楽園の海、案内は水中カメラマン長田勇さんです。様々な場所で報告されているサンゴの白化。その後はどうなったのでしょうか?
長田勇さん「前回は8月初旬の映像でした。きょうは最新の様子をお伝えしますさっそく映像をご覧いただきましょう。」
長田勇さん「まずはこちらの映像、8月6日のものです。」
ちょうど1か月前の様子ですね。
長田勇さん「この日の水温は29.4度。水深2mに生息しているテーブルサンゴや枝サンゴです。」
色が変わったサンゴたちがとても目立ちますね。
長田勇さん「そうですね。ですがこの時点でサンゴの色はだいぶ薄くなっているものの、まだまだ回復できる可能性のある状態で、まだ死んではいません。」
2~3週間がリミットと言ってらっしゃいましたね、とても心配していました。
長田勇さん「ここからは8月25日の同じポイントです。この日の水温は29.5度。相変わらず高い状態です。

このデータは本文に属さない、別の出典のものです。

(** *** The composition as the specification words it

    The target is the image-line count minus 2; the info panel is padded
    to it, and the lines below the target are printed as image line, gap,
    info line.  The link row and what follows are those of the code. *)
Definition specComposition (w : World) (imageLines infoLines links : list string)
    : Proc unit :=
  let H := llen imageLines in
  let padded := padLines infoLines (H - 2) EmptyString in
  forRange 0 (H - 2)
    (fun i =>
       imageLine <- index imageLines i ;;
       infoLine <- index padded i ;;
       Print (imageLine ++ gap ++ infoLine ++ NL)) ;;
  linkSection w imageLines links (H - 2).

(** The rows the main loop prints for a target: row [i] is the image
    line [i], or the filler when the image has none, then the gap and the
    info line [i]. *)
Definition mainRows (imageLines infoLines : list string) (targetLines : Z) : list string :=
  map (fun i =>
         (if i <? llen imageLines
          then nth (Z.to_nat i) imageLines EmptyString
          else blankImage)
         ++ gap ++ nth (Z.to_nat i) infoLines EmptyString ++ NL)
      (zrange 0 targetLines).

(* ================================================================= *)
(** ** pkg/config and cmd: the search command *)

(** [config.GetConfig()]. *)
Definition GetConfig (w : World) : Result Config := viper_Unmarshal w.

(** [config.HasCredentials()]. *)
Definition HasCredentials (w : World) : bool :=
  match GetConfig w with
  | Err _ => false
  | Ok config =>
      negb (isEmpty (SpotifyClientID config)) && negb (isEmpty (SpotifyClientSecret config))
  end.

(** The clamp of the search command on the [--size] flag. *)
Definition clampImageSize (imageSize : Z) : Z :=
  let imageSize := if imageSize <? 15 then 15 else imageSize in
  if 35 <? imageSize then 35 else imageSize.

(** [searchAuto(query)]: track, then album, then artist. *)
Definition searchAuto (w : World) (client : Client) (imageSize : Z) (query : string)
    : Proc unit :=
  let tryArtist : Proc unit :=
    match Search client query "artist" with
    | Ok {| ArtistsFound := first :: _ |} =>
        match GetArtist client (ArtistID first) with
        | Ok artist => DisplayArtist w artist (Some client) imageSize
        | Err _ => Print ("No results found for: " ++ query ++ NL)
        end
    | _ => Print ("No results found for: " ++ query ++ NL)
    end in
  let tryAlbum : Proc unit :=
    match Search client query "album" with
    | Ok {| AlbumsFound := first :: _ |} =>
        match GetAlbum client (AlbumID first) with
        | Ok album => DisplayAlbum w album (Some client) imageSize
        | Err _ => tryArtist
        end
    | _ => tryArtist
    end in
  match Search client query "track" with
  | Ok {| TracksFound := first :: _ |} => DisplayTrack w first (Some client) imageSize
  | _ => tryAlbum
  end.

(** [searchSpecific(query, sType)]. *)
Definition searchSpecific (w : World) (client : Client) (imageSize : Z)
    (query sType : string) : Proc unit :=
  match Search client query sType with
  | Err err =>
      Print ("Search failed: " ++ err ++ NL) ;;
      os_Exit 1
  | Ok result =>
      if String.eqb sType "track" then
        match TracksFound result with
        | first :: _ => DisplayTrack w first (Some client) imageSize
        | [] => Print ("No tracks found for: " ++ query ++ NL)
        end
      else if String.eqb sType "album" then
        match AlbumsFound result with
        | first :: _ =>
            match GetAlbum client (AlbumID first) with
            | Ok album => DisplayAlbum w album (Some client) imageSize
            | Err err => Print ("Failed to get album details: " ++ err ++ NL)
            end
        | [] => Print ("No albums found for: " ++ query ++ NL)
        end
      else if String.eqb sType "artist" then
        match ArtistsFound result with
        | first :: _ =>
            match GetArtist client (ArtistID first) with
            | Ok artist => DisplayArtist w artist (Some client) imageSize
            | Err err => Print ("Failed to get artist details: " ++ err ++ NL)
            end
        | [] => Print ("No artists found for: " ++ query ++ NL)
        end
      else ret tt
  end.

水中は、完全に色が抜けて真っ白なサンゴが目立ちこげ茶色になった枝サンゴやテーブルサンゴの姿も見受けられます。」
茶色いサンゴはやはり・・・
長田勇さん「そうです。死んでいます。サンゴと共生している褐虫藻は戻ることができず残念ながら死んでしまいました。茶色は死んだサンゴに付く藻の色です。同じサンゴを撮影していますので比較してみましょう。まずは先月6日です。薄いピンク色やベージュ色のテーブルサンゴが見えますね。そして8月25日です。」
全然違いますね
長田勇さん「そうです、テーブルサンゴは真っ白とこげ茶色のツートンカラーとなっています。」
褐虫藻が戻れなかったんですね。
長田勇さん「そうです、この海域の90%のサンゴは、このような状態でした。アップで見てみると死んだ部分に藻が付いているのが分かりますね。」
何年もの月日を重ねてここまで育ったのに自然の節理とはいえ残念です。
長田勇さん「こちらは恩納村のダイヤモンドビーチ。水温は30.1度。インリーフのため水温は高めです。ここでも同じサンゴを比較撮影したので見て下さい。こちらは先月7日に撮影した枝サンゴ。」
青白いですね。
長田勇さん「こちらは25日です。色が抜けているのがはっきり分かります。」
はい。
長田勇さん「つづいてテーブルサンゴはどうなったかというとこちらもほぼ色が抜けてます。」
真っ白ですね。
長田勇さん「アップで見てみると既に藻が生えています。褐虫藻はもう戻ることはできず死んでしまったことがわかりました。最新の映像、今週月曜日(2日)のダイヤモンドビーチです。サンゴ達が心配で再度見て来ました。色の薄かったサンゴも白くなっていました。」
あたり一面真っ白なサンゴですね。
長田勇さん「死んだ後に付く藻の影響で黒くなっているサンゴも目立ちます。なんと、この日の水温は31.2度。9月に入ってもまだまだ高い状態が続いてしまい大半のサンゴが瀕死の状態です。」
1か月前のテーブルサンゴはまだ生きており周りに小魚たちもいますが完全に死んでしまっていました。アップで見ると藻が生えていますね。このように藻が生えてしまうとこの後水温が下がったとしても復活することはありません。ここダイヤモンドビーチのインリーフは、崎本部ビーチと同じように水深2mより浅い所にあるミドリイシの仲間のサンゴは、ほぼ全部死んでしまっていました。1998年の大規模白化以来となる大きな被害が出てしまったようです。」
生態系の影響が懸念されますね。
長田勇さん「同じ日、ボートで恩納村の谷茶沖1kmをめざします水深10mのサンゴ礁をのぞいてみると」
あああ!生きてる!!
長田勇さん「はい、水深5m〜15mに生息するミドリイシのサンゴたちは、若干色が抜けている個体はあるものの、大半が生きてます!」
ほんとによかった。
長田勇さん「太い枝のサンゴも色が濃く元気です。水深10mでの水温は29.7度でした」
ほんとに少しの温度差なんですね。
長田勇さん「インリーフとの差は1.5度。サンゴにとっては心配な温度ではありますが、比較的流れのあるポイントなので、海水の入れ替わりがあったりと白化しずらい状態になるようです。影響の少なかった場所が見つかって一安心。まだ気は抜けませんが、沖縄のサンゴ礁全体を見たら悲観的になる必要はないように思います。」
スタジオ 長田勇さん「来週には、沖縄本島付近に台風が接近してくる予報が出ていますので海水をかき混ぜてくれて、水温も下がるはず。台風被害も心配ではありますが、あと少し頑張って欲しいです!次回の楽園の海では、生き残った元気なサンゴたちをたくさんお見せしたいと思います。」
よろしくお願いします。ありがとうございました。楽園の海でした。